US scientists have successfully built the world's smallest bulb. When there is electricity, it looks like a bright spot.

Picture 1 of The bulb is smaller than the hair

Scientists have to place the microscope often above the electron microscope to observe the nanoscale bulb. Photo: Livescience.


Inventor Thomas Edison used carbon fiber to make incandescent lights. Now, scientists at the University of California, Berkeley, use only one carbon nanotube. Their fiber is 1.4mm long (10,000 times shorter than traditional incandescent bulbs) and 13 nanometers in diameter (equivalent to 100 atoms and 100,000 times smaller than conventional incandescent bulbs).
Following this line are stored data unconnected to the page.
(* ===== verification/Procs.v ===== *)
(** * The process table, [kernel/src/sched/sched_task.c] and [sched_reaper.c]

    Process numbers, the hash table that finds a task by its number, the circular list of all
    tasks, the tree of parents and children, and the queue of the dead the reaper works
    through.  Tasks and groups are named by address; [fld s f t] is field [f] of the task (or
    group) at [t], so the links are the C pointers, with [NULL] as 0.  [sched_lock] makes each
    operation one step.  [pwait] is the scheduler with its wait queues.

    Left out: the memory, file and FPU state of a task the reaper gives back. *)

From S2P Require Import Prelude Dll Sched SchedProofs SchedWait.

Definition MAX_PIDS : Z := 32768.

Definition PID_HASH_SIZE : Z := 256.

Definition REAPER_PID : Z := 1.

(** The fields of [task_t] and, from [G_threads] on, of [task_group_t]. *)
Inductive field :=
  | F_id | F_tgid | F_ppid | F_next | F_prev | F_pid_next | F_parent | F_children | F_sibling_prev | F_sibling_next
  | F_group | F_group_next | F_dead_next | G_threads | G_leader | G_live.

#[export] Instance field_eq_dec : EqDecision field.
Proof. solve_decision. Defined.

(** The globals of the two files; [pid_bitmap] has a word per 64 process numbers. *)
Record procs := {
  fld : field -> Z -> Z;
  pid_bitmap : list Z;
  pid_cursor : Z;
  pid_hash : list Z;
  task_list_head : Z;
  task_count : Z;
  dead_task_head : Z;
  dead_task_tail : Z;
  reaper_task : Z;
  pwait : wait_state;
}.

(** ** Field updates *)

Definition set_fld (s : procs) (f : field) (t v : Z) : procs :=
  {| fld := fun g x => if decide (g = f /\ x = t) then v else fld s g x; pid_bitmap := pid_bitmap s; pid_cursor := pid_cursor s;
     pid_hash := pid_hash s; task_list_head := task_list_head s; task_count := task_count s; dead_task_head := dead_task_head s;
     dead_task_tail := dead_task_tail s; reaper_task := reaper_task s; pwait := pwait s |}.

Definition set_pids (s : procs) (b : list Z) (cur : Z) : procs :=
  {| fld := fld s; pid_bitmap := b; pid_cursor := cur; pid_hash := pid_hash s; task_list_head := task_list_head s;
     task_count := task_count s; dead_task_head := dead_task_head s; dead_task_tail := dead_task_tail s;
     reaper_task := reaper_task s; pwait := pwait s |}.

Definition set_hash (s : procs) (b v : Z) : procs :=
  {| fld := fld s; pid_bitmap := pid_bitmap s; pid_cursor := pid_cursor s; pid_hash := <[Z.to_nat b := v]> (pid_hash s);
     task_list_head := task_list_head s; task_count := task_count s; dead_task_head := dead_task_head s;
     dead_task_tail := dead_task_tail s; reaper_task := reaper_task s; pwait := pwait s |}.

Definition set_list_head (s : procs) (t : Z) : procs :=
  {| fld := fld s; pid_bitmap := pid_bitmap s; pid_cursor := pid_cursor s; pid_hash := pid_hash s; task_list_head := t;
     task_count := task_count s; dead_task_head := dead_task_head s; dead_task_tail := dead_task_tail s;
     reaper_task := reaper_task s; pwait := pwait s |}.

Definition set_count (s : procs) (n : Z) : procs :=
  {| fld := fld s; pid_bitmap := pid_bitmap s; pid_cursor := pid_cursor s; pid_hash := pid_hash s;
     task_list_head := task_list_head s; task_count := n; dead_task_head := dead_task_head s;
     dead_task_tail := dead_task_tail s; reaper_task := reaper_task s; pwait := pwait s |}.

Definition set_dead (s : procs) (h t : Z) : procs :=
  {| fld := fld s; pid_bitmap := pid_bitmap s; pid_cursor := pid_cursor s; pid_hash := pid_hash s;
     task_list_head := task_list_head s; task_count := task_count s; dead_task_head := h; dead_task_tail := t;
     reaper_task := reaper_task s; pwait := pwait s |}.

Definition set_pwait (s : procs) (w : wait_state) : procs :=
  {| fld := fld s; pid_bitmap := pid_bitmap s; pid_cursor := pid_cursor s; pid_hash := pid_hash s;
     task_list_head := task_list_head s; task_count := task_count s; dead_task_head := dead_task_head s;
     dead_task_tail := dead_task_tail s; reaper_task := reaper_task s; pwait := w |}.

Definition psched (s : procs) : sched := wsched (pwait s).

Definition set_psched (s : procs) (k : sched) : procs := set_pwait s (set_wsched (pwait s) k).

(** ** Process numbers *)

Definition bitmap_word (b : list Z) (i : Z) : Z := default 0 (b !! Z.to_nat i).

(** The loop of [pid_find_free], a word per turn. *)
Fixpoint pid_find_loop (fuel : nat) (b : list Z) (i : Z) : Z :=
  match fuel with
  | O => -1
  | S fuel =>
    if i <? MAX_PIDS
    then
      let free := Z.land (wrap64 (Z.lnot (bitmap_word b (i / 64)))) (wrap64 (UINT64_MAX ≪ (i mod 64))) in
      if negb (free =? 0) then Z.land i (Z.lnot 63) + ctz64 free
      else pid_find_loop fuel b (Z.land i (Z.lnot 63) + 64)
    else -1
  end.

(** One turn per word is enough, and one to stop. *)
Definition pid_find_free (b : list Z) (from : Z) : Z := pid_find_loop (S (Z.to_nat (MAX_PIDS / 64))) b from.

Definition alloc_pid (s : procs) : Z * procs :=
  let pid := pid_find_free (pid_bitmap s) (pid_cursor s) in
  let pid := if pid <? 0 then pid_find_free (pid_bitmap s) 1 else pid in
  if 0 <? pid
  then
    (pid, set_pids s (<[Z.to_nat (pid / 64) := Z.lor (bitmap_word (pid_bitmap s) (pid / 64)) (1 ≪ (pid mod 64))]> (pid_bitmap s))
            (if pid + 1 <? MAX_PIDS then pid + 1 else 1))
  else (pid, s).

Definition free_pid_locked (s : procs) (pid : Z) : procs :=
  if (pid =? 0) || (MAX_PIDS <=? pid) then s
  else set_pids s (<[Z.to_nat (pid / 64) := Z.land (bitmap_word (pid_bitmap s) (pid / 64)) (Z.lnot (1 ≪ (pid mod 64)))]> (pid_bitmap s))
         (pid_cursor s).

Definition free_pid (s : procs) (pid : Z) : procs := free_pid_locked s (wrap64 pid).

(** ** Finding a task *)

Definition bucket (s : procs) (b : Z) : Z := default 0 (pid_hash s !! Z.to_nat b).

Fixpoint lookup_loop (fuel : nat) (s : procs) (t pid : Z) : Z :=
  match fuel with
  | O => 0
  | S fuel => if t =? 0 then 0 else if fld s F_id t =? pid then t else lookup_loop fuel s (fld s F_pid_next t) pid
  end.

(** A chain is no longer than the table. *)
Definition chain_fuel (s : procs) : nat := S (Z.to_nat (task_count s)).

Definition sched_lookup_locked (s : procs) (pid : Z) : Z := lookup_loop (chain_fuel s) s (bucket s (pid mod PID_HASH_SIZE)) pid.

Definition sched_get_task (s : procs) (pid : Z) : Z := sched_lookup_locked s pid.

(** ** Parents and children *)

Definition child_link (s : procs) (parent child : Z) : procs :=
  let s := set_fld s F_parent child parent in
  let s := set_fld s F_sibling_prev child 0 in
  let s := set_fld s F_sibling_next child (if negb (parent =? 0) then fld s F_children parent else 0) in
  if parent =? 0 then s
  else
    let s := if negb (fld s F_children parent =? 0) then set_fld s F_sibling_prev (fld s F_children parent) child else s in
    set_fld s F_children parent child.

Definition child_unlink (s : procs) (child : Z) : procs :=
  let parent := fld s F_parent child in
  if parent =? 0 then s
  else
    let s :=
      if negb (fld s F_sibling_prev child =? 0)
      then set_fld s F_sibling_next (fld s F_sibling_prev child) (fld s F_sibling_next child)
      else set_fld s F_children parent (fld s F_sibling_next child) in
    let s :=
      if negb (fld s F_sibling_next child =? 0)
      then set_fld s F_sibling_prev (fld s F_sibling_next child) (fld s F_sibling_prev child) else s in
    let s := set_fld s F_parent child 0 in
    let s := set_fld s F_sibling_prev child 0 in
    set_fld s F_sibling_next child 0.

(** ** Entering and leaving the table *)

(** The circular list. *)
Definition list_append (s : procs) (t : Z) : procs :=
  if task_list_head s =? 0
  then set_fld (set_fld (set_list_head s t) F_next t t) F_prev t t
  else
    let tail := fld s F_prev (task_list_head s) in
    let s := set_fld s F_next tail t in
    let s := set_fld s F_prev t tail in
    let s := set_fld s F_next t (task_list_head s) in
    set_fld s F_prev (task_list_head s) t.

Definition list_remove (s : procs) (t : Z) : procs :=
  let s :=
    if fld s F_next t =? t then set_list_head s 0
    else
      let s := set_fld s F_next (fld s F_prev t) (fld s F_next t) in
      let s := set_fld s F_prev (fld s F_next t) (fld s F_prev t) in
      if task_list_head s =? t then set_list_head s (fld s F_next t) else s in
  set_fld (set_fld s F_prev t 0) F_next t 0.

(** The rest of a chain after [prev], when [t] is not its first. *)
Fixpoint chain_walk (fuel : nat) (s : procs) (f : field) (prev t : Z) : procs :=
  match fuel with
  | O => s
  | S fuel =>
    let cur := fld s f prev in
    if cur =? 0 then s else if cur =? t then set_fld s f prev (fld s f t) else chain_walk fuel s f cur t
  end.

(** Takes [t] out of the chain over [f] that starts with [h]; [set_h] writes its first cell. *)
Definition chain_unlink (s : procs) (f : field) (h : Z) (set_h : procs -> Z -> procs) (t : Z) : procs :=
  if h =? 0 then s else if h =? t then set_h s (fld s f t) else chain_walk (chain_fuel s) s f h t.

Definition sched_queue_task_locked (s : procs) (c : nat) (t : Z) : procs :=
  let s := list_append s t in
  let b := fld s F_id t mod PID_HASH_SIZE in
  let s := set_fld s F_pid_next t (bucket s b) in
  let s := set_hash s b t in
  let s :=
    if negb (fld s F_id t =? fld s F_ppid t) && (fld s F_id t =? fld s F_tgid t)
    then child_link s (sched_lookup_locked s (fld s F_ppid t)) t else s in
  let s := set_count s (task_count s +w 1) in
  if decide (state (task_at (psched s) t) = TASK_READY) then set_psched s (ready_enqueue (psched s) c t) else s.

(** Hands the children of [t] to the reaper. *)
Fixpoint orphan_loop (fuel : nat) (s : procs) (t reaper : Z) : procs :=
  match fuel with
  | O => s
  | S fuel =>
    let child := fld s F_children t in
    if child =? 0 then s
    else
      let s := child_unlink s child in
      let s := set_fld s F_ppid child REAPER_PID in
      orphan_loop fuel (child_link s (if negb (reaper =? t) then reaper else 0) child) t reaper
  end.

(** The thread list of the group. *)
Definition group_unlink (s : procs) (t : Z) : procs :=
  let g := fld s F_group t in
  if g =? 0 then s
  else
    let s := chain_unlink s F_group_next (fld s G_threads g) (fun s v => set_fld s G_threads g v) t in
    let s := if fld s G_leader g =? t then set_fld s G_leader g 0 else s in
    set_fld s F_group_next t 0.

Definition sched_unlink_task_locked (s : procs) (t : Z) : procs :=
  let s := list_remove s t in
  let b := fld s F_id t mod PID_HASH_SIZE in
  let s := chain_unlink s F_pid_next (bucket s b) (fun s v => set_hash s b v) t in
  let s := child_unlink s t in
  let s := group_unlink s t in
  let s := orphan_loop (chain_fuel s) s t (sched_lookup_locked s REAPER_PID) in
  let s := set_psched s (ready_dequeue (psched s) t) in
  let s := set_count s (task_count s -w 1) in
  if 1 <? fld s F_id t then free_pid_locked s (fld s F_id t) else s.

Definition task_group_alive (s : procs) (t : Z) : bool :=
  if t =? 0 then false
  else if negb (fld s F_group t =? 0) then 0 <? fld s G_live (fld s F_group t)
  else match state (task_at (psched s) t) with TASK_ZOMBIE | TASK_DEAD | TASK_FREE => false | _ => true end.

Fixpoint reparent_loop (fuel : nat) (s : procs) (p reaper : Z) : Z * procs :=
  match fuel with
  | O => (0, s)
  | S fuel =>
    let t := fld s F_children p in
    if t =? 0 then (0, s)
    else
      let s := child_unlink s t in
      let s := set_fld s F_ppid t REAPER_PID in
      let s := child_link s reaper t in
      if bool_decide (state (task_at (psched s) t) = TASK_ZOMBIE) && negb (task_group_alive s t)
      then (t, s) else reparent_loop fuel s p reaper
  end.

Definition sched_reparent_children (s : procs) (p : Z) : Z * procs :=
  if p =? 0 then (0, s)
  else
    let reaper := sched_lookup_locked s REAPER_PID in
    reparent_loop (chain_fuel s) s p (if reaper =? p then 0 else reaper).

(** ** The dead *)

(** [t] at the end of the queue. *)
Definition dead_push (s : procs) (t : Z) : procs :=
  if dead_task_head s =? 0 then set_dead s t t
  else set_dead (set_fld s F_dead_next (dead_task_tail s) t) (dead_task_head s) t.

Definition sched_mark_task_dead (s : procs) (c : nat) (t : Z) : procs :=
  if t =? 0 then s
  else if decide (state (task_at (psched s) t) = TASK_DEAD) then s
  else
    let s := set_psched s (upd_task (psched s) t (with_state TASK_DEAD)) in
    let s := set_fld s F_dead_next t 0 in
    let s := set_psched s (ready_dequeue (psched s) t) in
    let s := dead_push s t in
    set_psched s (sched_wake_task (psched s) c (reaper_task s)).

(** One turn of the inner loop of [scheduler_reap]: the task buried, 0 when the loop stops. *)
Definition reap_step (s : procs) : Z * procs :=
  if dead_task_head s =? 0 then (0, s)
  else
    let t := dead_task_head s in
    let h := fld s F_dead_next t in
    let s := set_dead s h (if h =? 0 then 0 else dead_task_tail s) in
    if on_cpu (task_at (psched s) t)
    then
      let s := set_fld s F_dead_next t 0 in
      (0, if negb (dead_task_tail s =? 0)
          then set_dead (set_fld s F_dead_next (dead_task_tail s) t) (dead_task_head s) t
          else set_dead s t t)
    else
      let s := set_pwait s (sched_wait_cleanup (pwait s) t) in
      (t, sched_unlink_task_locked s t).

(** [scheduler_reap] between two sleeps: up to [n] burials. *)
Fixpoint reap_loop (n : nat) (s : procs) : list Z * procs :=
  match n with
  | O => ([], s)
  | S n =>
    let '(t, s) := reap_step s in
    if t =? 0 then ([], s) else let '(ts, s) := reap_loop n s in (t :: ts, s)
  end.

Definition REAP_BATCH : nat := 15.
Innovative breakthroughs are in the context of inventors seeking to replace all of the incandescent bulbs on the planet with eco-friendly compact fluorescent lamps. They also spend a great deal of effort to lower the price of LEDs so that they can become a widely used shade. However, at the molecular level, the University of California's bulb is unlikely to handle lighting tasks in buildings and public spaces.

The above super mini light bulb is enough to apply theories of thermodynamics (for large objects), but small enough to apply quantum mechanical laws (for objects at the level molecular level). In the future, it will help scientists better understand the relationship between the macroscopic world and the microcosm.

Stephen Hawking, who was dubbed 'the king of physics', wanted to find a 'unified theory' to solve the contradictions between Albert Einstein's theory of relativity and quantum theory. Studies on black hole radiation and nanotechnology lie on the boundaries of these two theories. We think the light bulb can help us find the unifying theory for all things in the universe , "said Chris Regan, a professor of physics and astronomy at the University of California.